*** Begin section ***
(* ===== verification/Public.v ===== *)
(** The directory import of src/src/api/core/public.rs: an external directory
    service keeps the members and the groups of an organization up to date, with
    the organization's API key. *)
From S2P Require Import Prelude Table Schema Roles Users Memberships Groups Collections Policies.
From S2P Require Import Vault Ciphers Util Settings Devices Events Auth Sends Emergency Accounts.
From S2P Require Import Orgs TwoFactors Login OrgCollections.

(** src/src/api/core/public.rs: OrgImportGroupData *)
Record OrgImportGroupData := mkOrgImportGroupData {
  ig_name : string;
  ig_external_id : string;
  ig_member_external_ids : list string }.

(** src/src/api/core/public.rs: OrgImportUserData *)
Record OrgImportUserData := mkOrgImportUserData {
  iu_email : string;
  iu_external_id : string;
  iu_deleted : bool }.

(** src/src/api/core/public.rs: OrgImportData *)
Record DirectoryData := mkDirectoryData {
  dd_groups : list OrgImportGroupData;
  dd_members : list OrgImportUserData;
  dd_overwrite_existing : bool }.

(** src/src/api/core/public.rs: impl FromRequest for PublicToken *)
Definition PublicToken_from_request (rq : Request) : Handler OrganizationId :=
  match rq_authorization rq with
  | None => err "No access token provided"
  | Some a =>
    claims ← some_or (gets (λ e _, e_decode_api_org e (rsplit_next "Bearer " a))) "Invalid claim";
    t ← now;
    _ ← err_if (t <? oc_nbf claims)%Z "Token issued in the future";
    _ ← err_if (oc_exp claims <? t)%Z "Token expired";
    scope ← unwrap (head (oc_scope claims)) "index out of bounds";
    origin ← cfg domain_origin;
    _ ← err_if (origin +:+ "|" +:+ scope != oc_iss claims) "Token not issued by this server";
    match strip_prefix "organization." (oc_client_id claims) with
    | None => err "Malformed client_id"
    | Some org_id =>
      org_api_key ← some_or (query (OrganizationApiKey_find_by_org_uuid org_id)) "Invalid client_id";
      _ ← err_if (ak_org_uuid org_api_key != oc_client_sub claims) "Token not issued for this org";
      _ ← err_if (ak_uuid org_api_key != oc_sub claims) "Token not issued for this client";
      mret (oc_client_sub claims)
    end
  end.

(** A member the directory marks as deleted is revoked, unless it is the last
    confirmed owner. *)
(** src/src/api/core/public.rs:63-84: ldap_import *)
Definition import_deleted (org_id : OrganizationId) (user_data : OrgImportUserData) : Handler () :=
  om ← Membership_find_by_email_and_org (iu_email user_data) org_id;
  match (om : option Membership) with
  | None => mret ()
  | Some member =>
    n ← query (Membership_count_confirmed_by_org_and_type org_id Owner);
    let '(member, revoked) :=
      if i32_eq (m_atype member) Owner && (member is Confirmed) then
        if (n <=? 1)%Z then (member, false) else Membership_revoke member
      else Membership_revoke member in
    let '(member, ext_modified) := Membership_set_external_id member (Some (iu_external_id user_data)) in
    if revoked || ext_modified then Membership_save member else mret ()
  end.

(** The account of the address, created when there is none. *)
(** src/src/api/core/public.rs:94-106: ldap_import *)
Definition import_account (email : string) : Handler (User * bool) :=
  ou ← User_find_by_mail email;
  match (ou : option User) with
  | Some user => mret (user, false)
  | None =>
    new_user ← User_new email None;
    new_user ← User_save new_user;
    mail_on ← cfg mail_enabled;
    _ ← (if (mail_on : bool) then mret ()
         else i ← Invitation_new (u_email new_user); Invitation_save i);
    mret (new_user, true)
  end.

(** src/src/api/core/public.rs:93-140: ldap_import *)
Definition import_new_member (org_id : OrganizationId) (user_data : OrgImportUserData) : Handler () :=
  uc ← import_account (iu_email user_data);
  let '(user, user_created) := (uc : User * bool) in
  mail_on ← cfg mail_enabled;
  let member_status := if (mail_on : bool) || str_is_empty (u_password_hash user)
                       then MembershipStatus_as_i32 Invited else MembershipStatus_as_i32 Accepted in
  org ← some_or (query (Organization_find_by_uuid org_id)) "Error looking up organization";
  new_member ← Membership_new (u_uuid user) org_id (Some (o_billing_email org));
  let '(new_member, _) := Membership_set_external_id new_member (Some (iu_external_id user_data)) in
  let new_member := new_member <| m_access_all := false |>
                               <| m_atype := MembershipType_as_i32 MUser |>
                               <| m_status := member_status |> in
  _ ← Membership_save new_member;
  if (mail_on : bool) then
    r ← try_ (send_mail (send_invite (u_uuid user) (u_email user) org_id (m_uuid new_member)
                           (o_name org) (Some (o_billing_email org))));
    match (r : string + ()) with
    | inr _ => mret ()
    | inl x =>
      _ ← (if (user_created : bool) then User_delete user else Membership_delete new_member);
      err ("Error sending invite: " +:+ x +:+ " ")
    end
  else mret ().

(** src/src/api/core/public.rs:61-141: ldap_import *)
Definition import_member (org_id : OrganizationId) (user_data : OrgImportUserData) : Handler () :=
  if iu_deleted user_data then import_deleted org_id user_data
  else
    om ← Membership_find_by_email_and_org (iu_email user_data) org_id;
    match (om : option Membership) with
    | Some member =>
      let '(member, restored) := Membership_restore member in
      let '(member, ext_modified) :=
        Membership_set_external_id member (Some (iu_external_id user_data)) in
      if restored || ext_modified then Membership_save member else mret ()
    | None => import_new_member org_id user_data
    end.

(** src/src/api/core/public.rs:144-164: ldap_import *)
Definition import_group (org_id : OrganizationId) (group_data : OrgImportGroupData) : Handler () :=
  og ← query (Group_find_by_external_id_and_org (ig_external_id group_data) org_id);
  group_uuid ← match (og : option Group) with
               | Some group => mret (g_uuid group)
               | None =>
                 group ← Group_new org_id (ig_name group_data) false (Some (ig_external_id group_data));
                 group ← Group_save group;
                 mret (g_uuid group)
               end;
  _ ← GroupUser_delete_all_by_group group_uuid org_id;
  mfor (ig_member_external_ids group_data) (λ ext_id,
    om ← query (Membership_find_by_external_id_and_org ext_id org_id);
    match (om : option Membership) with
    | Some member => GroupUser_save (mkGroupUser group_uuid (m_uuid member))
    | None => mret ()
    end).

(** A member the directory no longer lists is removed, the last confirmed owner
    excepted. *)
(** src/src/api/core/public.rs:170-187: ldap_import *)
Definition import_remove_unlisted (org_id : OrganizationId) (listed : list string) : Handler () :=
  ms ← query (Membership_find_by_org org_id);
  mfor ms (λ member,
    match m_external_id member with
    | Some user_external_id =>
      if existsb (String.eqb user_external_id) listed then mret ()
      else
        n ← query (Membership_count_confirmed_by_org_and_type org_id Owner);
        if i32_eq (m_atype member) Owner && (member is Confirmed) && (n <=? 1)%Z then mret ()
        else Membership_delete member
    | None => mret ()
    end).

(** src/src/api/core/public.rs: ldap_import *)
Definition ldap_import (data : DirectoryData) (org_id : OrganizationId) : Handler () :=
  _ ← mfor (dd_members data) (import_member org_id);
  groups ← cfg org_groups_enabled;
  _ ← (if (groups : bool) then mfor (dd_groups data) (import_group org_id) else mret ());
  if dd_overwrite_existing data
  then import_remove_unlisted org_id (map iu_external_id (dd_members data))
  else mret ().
*** End section ***
▶ Problem description:
When you reach the line containing "<| m_status := member_status" in the data above, start copying exactly, and stop after the line containing "match (r : string + ()) with".

▶ Exercise answer:
                               <| m_status := member_status |> in
  _ ← Membership_save new_member;
  if (mail_on : bool) then
    r ← try_ (send_mail (send_invite (u_uuid user) (u_email user) org_id (m_uuid new_member)
                           (o_name org) (Some (o_billing_email org))));
    match (r : string + ()) with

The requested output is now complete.